> Problem details
Copy exactly the lines from the start of the data below through the one that carries "if vr.bPoseIsValid controllerPose then", and only those.

> Material for this exercise
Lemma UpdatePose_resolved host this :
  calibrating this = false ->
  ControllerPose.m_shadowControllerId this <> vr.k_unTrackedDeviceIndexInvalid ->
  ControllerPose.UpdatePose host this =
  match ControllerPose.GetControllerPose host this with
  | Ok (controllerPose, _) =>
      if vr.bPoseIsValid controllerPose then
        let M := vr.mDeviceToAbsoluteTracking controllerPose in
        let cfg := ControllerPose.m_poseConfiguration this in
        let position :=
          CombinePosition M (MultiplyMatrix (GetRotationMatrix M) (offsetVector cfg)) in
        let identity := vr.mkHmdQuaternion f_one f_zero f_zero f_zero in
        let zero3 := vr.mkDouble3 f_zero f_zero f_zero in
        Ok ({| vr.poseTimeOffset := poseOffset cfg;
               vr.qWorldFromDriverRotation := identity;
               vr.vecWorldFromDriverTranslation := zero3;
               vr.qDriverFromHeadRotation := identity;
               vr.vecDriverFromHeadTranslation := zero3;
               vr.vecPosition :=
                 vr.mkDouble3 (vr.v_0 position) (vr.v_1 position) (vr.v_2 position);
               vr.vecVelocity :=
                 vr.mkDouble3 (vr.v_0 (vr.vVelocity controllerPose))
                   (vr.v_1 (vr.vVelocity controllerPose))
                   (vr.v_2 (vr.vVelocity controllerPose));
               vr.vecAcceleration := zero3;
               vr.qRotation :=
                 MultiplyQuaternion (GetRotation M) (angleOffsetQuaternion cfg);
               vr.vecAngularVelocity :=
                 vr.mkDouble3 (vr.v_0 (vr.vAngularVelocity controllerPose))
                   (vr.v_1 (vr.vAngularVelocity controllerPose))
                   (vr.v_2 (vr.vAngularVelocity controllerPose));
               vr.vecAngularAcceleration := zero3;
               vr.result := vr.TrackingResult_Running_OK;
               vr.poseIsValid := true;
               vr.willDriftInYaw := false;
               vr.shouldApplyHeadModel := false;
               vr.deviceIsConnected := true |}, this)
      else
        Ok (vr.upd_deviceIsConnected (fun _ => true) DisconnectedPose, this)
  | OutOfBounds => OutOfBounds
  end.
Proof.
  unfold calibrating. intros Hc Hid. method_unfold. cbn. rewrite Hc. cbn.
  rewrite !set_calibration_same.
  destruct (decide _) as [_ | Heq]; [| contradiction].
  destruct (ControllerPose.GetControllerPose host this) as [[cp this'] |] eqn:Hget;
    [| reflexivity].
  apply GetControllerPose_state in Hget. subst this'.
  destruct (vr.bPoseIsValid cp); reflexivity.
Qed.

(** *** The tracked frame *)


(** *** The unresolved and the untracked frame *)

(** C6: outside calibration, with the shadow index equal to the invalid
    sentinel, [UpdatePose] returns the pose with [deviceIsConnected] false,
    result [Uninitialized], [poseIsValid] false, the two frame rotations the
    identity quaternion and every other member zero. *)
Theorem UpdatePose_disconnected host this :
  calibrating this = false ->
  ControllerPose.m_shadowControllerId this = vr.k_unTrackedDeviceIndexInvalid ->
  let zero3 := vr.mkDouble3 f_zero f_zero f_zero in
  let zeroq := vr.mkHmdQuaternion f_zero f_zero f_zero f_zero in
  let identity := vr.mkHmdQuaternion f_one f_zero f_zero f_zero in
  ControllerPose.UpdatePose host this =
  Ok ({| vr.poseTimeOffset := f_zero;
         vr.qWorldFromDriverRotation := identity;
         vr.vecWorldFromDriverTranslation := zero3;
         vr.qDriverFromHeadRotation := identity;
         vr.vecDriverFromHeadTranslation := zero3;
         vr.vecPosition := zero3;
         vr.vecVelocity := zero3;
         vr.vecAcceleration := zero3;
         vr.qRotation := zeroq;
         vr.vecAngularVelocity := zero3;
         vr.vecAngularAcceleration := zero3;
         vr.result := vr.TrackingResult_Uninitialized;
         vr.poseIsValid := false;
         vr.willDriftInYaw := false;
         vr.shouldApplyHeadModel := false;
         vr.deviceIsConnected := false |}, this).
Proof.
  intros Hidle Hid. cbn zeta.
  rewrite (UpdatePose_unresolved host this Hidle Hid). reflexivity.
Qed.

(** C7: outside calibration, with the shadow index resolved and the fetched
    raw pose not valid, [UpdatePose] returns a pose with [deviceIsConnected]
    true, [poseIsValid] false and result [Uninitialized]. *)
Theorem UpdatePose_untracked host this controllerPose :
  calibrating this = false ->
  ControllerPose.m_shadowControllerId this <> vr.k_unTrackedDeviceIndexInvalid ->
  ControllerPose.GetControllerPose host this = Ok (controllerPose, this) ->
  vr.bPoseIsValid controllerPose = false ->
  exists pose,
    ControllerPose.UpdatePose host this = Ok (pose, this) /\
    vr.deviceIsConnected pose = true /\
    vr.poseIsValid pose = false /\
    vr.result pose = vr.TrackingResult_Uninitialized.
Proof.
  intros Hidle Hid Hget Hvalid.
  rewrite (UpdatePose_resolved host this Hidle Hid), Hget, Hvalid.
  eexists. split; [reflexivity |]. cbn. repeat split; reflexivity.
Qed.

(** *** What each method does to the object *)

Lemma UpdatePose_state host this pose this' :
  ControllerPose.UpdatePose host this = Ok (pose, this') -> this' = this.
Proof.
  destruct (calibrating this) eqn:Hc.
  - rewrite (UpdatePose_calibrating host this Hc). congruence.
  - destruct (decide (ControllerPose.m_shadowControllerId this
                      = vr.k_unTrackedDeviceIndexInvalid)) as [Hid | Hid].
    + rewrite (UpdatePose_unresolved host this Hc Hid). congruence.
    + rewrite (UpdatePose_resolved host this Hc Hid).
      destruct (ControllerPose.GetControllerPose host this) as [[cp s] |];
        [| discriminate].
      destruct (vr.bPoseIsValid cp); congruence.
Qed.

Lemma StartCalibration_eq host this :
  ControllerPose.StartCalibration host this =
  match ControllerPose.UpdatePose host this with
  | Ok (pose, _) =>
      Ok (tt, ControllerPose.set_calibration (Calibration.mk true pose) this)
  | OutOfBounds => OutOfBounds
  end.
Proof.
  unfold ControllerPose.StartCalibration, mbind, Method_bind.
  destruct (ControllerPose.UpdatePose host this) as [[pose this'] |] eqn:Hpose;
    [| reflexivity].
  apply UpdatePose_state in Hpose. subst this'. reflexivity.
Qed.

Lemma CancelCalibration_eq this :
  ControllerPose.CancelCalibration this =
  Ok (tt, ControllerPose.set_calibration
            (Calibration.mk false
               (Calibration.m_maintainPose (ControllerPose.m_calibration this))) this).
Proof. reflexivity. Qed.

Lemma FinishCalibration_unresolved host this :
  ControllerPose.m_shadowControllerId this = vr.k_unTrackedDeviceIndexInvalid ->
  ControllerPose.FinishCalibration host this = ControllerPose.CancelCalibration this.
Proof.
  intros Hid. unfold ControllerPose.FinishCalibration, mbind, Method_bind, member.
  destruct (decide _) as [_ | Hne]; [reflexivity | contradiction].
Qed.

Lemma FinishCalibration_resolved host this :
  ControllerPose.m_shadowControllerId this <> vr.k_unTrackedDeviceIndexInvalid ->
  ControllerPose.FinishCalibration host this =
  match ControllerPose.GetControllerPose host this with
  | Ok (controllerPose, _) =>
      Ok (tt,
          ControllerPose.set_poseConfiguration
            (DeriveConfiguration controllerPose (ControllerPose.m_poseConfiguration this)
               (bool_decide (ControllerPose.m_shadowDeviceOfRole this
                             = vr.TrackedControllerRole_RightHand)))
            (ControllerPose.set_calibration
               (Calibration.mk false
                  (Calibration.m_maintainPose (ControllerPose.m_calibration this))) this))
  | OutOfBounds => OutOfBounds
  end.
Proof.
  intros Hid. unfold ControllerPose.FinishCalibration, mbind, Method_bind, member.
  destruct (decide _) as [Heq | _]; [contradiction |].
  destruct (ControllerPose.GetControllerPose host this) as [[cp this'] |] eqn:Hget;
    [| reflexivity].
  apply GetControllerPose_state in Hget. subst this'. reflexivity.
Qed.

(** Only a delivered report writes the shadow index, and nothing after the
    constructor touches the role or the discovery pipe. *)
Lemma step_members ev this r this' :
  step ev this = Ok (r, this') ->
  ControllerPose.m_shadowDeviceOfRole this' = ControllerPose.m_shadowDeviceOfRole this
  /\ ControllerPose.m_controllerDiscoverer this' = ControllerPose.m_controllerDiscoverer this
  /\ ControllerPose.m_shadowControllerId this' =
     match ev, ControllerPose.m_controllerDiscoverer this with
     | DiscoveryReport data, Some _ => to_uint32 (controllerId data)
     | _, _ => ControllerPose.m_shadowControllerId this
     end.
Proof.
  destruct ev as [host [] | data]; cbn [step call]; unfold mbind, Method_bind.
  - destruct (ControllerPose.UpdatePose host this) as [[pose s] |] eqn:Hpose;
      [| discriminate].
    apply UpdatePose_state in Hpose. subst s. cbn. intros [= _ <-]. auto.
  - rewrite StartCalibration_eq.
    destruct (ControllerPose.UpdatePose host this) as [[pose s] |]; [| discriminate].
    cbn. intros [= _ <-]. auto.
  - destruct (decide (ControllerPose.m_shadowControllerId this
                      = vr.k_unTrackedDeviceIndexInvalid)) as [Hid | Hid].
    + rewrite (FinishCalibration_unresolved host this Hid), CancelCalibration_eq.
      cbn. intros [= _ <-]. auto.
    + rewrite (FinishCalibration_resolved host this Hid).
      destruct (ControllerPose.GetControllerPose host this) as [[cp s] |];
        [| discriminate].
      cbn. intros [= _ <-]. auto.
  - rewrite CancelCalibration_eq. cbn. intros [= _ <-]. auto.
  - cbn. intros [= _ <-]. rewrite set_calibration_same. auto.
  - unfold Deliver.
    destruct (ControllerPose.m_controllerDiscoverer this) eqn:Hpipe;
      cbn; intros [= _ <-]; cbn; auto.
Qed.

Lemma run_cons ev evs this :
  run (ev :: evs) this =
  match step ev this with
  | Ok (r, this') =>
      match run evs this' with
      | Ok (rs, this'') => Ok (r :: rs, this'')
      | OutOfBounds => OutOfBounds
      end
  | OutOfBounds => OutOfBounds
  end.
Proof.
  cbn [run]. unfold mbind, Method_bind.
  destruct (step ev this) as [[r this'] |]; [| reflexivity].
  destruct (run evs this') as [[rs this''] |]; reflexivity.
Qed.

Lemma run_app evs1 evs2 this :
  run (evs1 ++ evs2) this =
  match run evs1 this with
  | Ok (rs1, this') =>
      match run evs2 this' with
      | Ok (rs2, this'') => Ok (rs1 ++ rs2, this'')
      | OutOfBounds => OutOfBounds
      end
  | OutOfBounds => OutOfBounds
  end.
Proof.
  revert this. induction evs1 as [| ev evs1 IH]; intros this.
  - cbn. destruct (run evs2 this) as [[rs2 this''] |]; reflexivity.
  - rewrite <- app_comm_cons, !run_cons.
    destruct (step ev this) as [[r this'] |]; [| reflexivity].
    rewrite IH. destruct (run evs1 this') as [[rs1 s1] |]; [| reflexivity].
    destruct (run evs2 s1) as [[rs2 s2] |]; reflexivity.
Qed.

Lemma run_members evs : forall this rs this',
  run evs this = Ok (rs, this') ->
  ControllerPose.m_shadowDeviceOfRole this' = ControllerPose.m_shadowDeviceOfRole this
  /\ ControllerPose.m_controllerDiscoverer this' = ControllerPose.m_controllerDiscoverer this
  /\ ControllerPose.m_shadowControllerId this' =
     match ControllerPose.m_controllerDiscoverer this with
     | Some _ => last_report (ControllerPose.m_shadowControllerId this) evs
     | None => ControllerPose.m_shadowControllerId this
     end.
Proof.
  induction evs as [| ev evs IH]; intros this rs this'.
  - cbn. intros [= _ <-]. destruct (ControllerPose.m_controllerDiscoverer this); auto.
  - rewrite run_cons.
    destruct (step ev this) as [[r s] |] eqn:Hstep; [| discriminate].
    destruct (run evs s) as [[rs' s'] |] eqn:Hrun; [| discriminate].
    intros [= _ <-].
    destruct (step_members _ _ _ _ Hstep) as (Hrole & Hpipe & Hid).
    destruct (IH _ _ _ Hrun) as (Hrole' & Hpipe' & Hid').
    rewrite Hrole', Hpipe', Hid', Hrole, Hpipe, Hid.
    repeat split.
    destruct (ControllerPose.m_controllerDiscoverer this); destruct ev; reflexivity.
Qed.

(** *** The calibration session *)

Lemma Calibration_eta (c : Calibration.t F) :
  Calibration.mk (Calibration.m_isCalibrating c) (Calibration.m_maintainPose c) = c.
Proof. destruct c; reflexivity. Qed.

> Written reply
Lemma UpdatePose_resolved host this :
  calibrating this = false ->
  ControllerPose.m_shadowControllerId this <> vr.k_unTrackedDeviceIndexInvalid ->
  ControllerPose.UpdatePose host this =
  match ControllerPose.GetControllerPose host this with
  | Ok (controllerPose, _) =>
      if vr.bPoseIsValid controllerPose then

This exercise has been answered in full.